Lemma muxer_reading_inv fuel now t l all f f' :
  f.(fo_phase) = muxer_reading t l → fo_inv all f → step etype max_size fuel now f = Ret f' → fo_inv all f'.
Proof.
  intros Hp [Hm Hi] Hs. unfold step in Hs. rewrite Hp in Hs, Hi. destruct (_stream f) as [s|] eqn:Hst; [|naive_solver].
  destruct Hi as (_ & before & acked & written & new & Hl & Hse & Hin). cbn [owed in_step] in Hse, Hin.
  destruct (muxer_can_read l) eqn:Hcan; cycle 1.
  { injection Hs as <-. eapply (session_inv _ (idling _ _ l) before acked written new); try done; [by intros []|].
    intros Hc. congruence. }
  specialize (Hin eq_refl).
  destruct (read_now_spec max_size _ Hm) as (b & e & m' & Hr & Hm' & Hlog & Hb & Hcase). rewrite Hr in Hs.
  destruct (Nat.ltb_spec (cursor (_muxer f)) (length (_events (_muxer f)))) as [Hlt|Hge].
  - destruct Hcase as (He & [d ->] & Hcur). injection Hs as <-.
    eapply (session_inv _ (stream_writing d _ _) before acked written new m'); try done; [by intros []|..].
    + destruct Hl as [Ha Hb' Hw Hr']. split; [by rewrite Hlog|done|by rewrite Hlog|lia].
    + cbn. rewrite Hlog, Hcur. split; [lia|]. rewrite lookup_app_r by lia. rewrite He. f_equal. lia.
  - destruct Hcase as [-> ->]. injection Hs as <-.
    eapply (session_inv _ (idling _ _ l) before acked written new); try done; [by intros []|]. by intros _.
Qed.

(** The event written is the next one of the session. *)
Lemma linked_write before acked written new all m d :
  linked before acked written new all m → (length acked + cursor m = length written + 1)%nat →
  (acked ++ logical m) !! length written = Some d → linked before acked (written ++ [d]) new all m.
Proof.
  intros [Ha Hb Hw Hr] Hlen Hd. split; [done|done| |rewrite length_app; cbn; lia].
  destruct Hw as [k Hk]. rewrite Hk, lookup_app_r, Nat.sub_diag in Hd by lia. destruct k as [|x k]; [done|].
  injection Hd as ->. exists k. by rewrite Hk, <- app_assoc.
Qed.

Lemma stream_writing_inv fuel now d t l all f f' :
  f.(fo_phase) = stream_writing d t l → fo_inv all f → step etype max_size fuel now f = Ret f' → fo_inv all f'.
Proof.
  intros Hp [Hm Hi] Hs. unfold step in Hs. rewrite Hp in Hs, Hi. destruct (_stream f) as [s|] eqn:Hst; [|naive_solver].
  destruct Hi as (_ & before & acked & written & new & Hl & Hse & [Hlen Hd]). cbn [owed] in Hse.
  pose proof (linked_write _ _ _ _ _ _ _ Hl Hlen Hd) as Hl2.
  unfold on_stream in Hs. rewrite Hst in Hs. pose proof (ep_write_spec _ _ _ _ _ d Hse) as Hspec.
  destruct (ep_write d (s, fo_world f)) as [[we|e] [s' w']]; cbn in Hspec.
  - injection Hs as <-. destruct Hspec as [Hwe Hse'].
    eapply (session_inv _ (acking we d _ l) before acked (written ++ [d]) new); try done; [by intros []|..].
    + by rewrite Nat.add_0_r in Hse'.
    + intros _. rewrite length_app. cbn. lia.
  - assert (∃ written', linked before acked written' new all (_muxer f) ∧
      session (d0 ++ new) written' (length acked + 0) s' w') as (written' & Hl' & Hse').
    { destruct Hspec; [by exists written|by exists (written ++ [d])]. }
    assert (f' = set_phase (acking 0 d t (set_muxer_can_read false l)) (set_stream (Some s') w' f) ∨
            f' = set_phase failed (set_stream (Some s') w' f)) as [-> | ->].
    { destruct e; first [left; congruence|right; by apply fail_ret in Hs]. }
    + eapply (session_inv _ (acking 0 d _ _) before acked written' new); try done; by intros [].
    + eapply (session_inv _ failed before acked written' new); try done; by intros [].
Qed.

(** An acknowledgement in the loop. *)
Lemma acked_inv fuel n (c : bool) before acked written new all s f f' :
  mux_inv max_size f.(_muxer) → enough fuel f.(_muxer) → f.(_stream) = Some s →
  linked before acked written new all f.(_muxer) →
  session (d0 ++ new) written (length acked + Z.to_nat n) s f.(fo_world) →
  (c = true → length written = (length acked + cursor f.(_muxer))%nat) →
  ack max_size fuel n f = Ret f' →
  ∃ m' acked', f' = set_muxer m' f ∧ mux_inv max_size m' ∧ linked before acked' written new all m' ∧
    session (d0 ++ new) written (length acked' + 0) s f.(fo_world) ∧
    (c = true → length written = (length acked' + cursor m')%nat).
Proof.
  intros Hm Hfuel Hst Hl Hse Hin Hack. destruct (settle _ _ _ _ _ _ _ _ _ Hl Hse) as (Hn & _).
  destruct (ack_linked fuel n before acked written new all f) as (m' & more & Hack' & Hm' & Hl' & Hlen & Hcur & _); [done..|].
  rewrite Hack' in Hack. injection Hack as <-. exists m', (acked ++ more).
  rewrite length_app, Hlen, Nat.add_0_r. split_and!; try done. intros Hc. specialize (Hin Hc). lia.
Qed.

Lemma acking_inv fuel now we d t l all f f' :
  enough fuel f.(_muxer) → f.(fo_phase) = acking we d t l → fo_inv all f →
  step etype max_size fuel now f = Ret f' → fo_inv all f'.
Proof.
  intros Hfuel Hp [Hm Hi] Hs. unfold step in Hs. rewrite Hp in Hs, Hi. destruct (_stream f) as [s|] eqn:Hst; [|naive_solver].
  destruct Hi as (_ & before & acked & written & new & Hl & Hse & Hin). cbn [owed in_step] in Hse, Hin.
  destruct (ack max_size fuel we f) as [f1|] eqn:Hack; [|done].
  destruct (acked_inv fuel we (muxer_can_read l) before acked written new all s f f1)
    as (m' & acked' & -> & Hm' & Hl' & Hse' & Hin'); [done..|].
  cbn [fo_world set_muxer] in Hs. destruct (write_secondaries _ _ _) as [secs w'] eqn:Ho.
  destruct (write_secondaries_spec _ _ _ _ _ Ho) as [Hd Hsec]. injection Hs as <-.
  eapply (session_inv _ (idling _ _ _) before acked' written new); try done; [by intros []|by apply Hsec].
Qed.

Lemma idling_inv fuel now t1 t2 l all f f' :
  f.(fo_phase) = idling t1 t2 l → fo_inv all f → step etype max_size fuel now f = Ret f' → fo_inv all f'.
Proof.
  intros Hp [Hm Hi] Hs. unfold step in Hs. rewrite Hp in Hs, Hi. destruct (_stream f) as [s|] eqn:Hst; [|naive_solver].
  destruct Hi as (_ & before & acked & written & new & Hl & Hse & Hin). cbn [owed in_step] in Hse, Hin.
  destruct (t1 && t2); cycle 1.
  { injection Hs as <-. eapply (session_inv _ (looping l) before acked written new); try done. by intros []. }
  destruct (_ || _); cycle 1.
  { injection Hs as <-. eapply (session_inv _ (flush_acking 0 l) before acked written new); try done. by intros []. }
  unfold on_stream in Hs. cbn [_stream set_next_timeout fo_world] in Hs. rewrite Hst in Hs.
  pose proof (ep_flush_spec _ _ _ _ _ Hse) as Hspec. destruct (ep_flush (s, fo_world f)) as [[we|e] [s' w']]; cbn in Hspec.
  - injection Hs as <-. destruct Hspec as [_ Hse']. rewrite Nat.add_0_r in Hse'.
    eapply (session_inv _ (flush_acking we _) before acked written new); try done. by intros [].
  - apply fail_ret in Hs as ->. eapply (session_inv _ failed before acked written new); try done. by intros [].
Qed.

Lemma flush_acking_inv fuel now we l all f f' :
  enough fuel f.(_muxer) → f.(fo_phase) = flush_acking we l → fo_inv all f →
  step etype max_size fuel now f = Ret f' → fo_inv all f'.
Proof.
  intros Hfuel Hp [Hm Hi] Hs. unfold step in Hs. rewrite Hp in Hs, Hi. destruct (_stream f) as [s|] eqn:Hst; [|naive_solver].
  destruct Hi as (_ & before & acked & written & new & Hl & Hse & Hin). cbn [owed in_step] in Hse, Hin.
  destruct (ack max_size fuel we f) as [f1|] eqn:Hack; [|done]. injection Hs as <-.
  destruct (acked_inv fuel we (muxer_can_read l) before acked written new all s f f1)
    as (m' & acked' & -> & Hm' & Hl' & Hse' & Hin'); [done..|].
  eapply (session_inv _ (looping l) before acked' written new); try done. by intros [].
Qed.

(Task statement) Beginning with the line that contains "destruct (_ || _); cycle 1.", return every line to the end of the listing, unchanged, and nothing else.

(Response for this exercise)
  destruct (_ || _); cycle 1.
  { injection Hs as <-. eapply (session_inv _ (flush_acking 0 l) before acked written new); try done. by intros []. }
  unfold on_stream in Hs. cbn [_stream set_next_timeout fo_world] in Hs. rewrite Hst in Hs.
  pose proof (ep_flush_spec _ _ _ _ _ Hse) as Hspec. destruct (ep_flush (s, fo_world f)) as [[we|e] [s' w']]; cbn in Hspec.
  - injection Hs as <-. destruct Hspec as [_ Hse']. rewrite Nat.add_0_r in Hse'.
    eapply (session_inv _ (flush_acking we _) before acked written new); try done. by intros [].
  - apply fail_ret in Hs as ->. eapply (session_inv _ failed before acked written new); try done. by intros [].
Qed.

Lemma flush_acking_inv fuel now we l all f f' :
  enough fuel f.(_muxer) → f.(fo_phase) = flush_acking we l → fo_inv all f →
  step etype max_size fuel now f = Ret f' → fo_inv all f'.
Proof.
  intros Hfuel Hp [Hm Hi] Hs. unfold step in Hs. rewrite Hp in Hs, Hi. destruct (_stream f) as [s|] eqn:Hst; [|naive_solver].
  destruct Hi as (_ & before & acked & written & new & Hl & Hse & Hin). cbn [owed in_step] in Hse, Hin.
  destruct (ack max_size fuel we f) as [f1|] eqn:Hack; [|done]. injection Hs as <-.
  destruct (acked_inv fuel we (muxer_can_read l) before acked written new all s f f1)
    as (m' & acked' & -> & Hm' & Hl' & Hse' & Hin'); [done..|].
  eapply (session_inv _ (looping l) before acked' written new); try done. by intros [].
Qed.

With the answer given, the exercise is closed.